Your reply should be one number: how many lines of the material contain the word "json".

** Opening Task material block **

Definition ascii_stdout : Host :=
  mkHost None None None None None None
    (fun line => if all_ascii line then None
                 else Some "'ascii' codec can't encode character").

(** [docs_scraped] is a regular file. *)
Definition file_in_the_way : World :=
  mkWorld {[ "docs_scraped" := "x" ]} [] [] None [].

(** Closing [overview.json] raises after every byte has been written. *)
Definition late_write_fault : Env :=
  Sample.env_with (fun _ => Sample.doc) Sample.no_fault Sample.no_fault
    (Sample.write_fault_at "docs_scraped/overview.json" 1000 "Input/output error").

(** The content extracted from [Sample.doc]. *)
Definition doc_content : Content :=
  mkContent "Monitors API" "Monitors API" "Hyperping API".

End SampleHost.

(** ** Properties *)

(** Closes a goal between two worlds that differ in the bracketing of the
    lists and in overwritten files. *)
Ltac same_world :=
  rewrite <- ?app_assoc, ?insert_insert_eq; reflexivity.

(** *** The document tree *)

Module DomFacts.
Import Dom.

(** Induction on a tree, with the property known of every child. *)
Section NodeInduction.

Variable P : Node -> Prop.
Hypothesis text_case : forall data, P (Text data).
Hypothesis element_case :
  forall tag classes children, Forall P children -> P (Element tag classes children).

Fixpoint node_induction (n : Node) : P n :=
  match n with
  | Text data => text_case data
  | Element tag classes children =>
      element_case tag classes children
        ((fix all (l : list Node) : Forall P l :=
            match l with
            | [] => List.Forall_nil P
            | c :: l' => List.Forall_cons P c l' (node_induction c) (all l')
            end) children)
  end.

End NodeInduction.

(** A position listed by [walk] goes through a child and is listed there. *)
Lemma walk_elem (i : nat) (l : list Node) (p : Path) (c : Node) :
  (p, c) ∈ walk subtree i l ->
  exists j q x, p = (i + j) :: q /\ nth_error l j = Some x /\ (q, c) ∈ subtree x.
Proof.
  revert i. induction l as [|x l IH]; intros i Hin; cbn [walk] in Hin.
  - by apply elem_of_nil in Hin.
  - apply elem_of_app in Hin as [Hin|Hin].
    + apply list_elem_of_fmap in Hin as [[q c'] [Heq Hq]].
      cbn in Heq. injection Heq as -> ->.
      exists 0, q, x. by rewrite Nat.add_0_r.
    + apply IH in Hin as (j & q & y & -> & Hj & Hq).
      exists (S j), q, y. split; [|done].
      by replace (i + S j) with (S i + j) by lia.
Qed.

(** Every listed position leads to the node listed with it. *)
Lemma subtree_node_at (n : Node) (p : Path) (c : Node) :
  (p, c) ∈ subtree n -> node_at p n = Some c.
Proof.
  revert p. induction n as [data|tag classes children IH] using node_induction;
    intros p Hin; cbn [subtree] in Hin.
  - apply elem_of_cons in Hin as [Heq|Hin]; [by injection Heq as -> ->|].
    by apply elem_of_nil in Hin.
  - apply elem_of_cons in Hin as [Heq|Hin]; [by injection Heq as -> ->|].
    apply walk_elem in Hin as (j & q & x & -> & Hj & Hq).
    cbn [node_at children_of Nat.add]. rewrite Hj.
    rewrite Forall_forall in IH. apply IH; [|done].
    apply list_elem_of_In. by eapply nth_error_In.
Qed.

** Closing Task material block **

Task solution: 2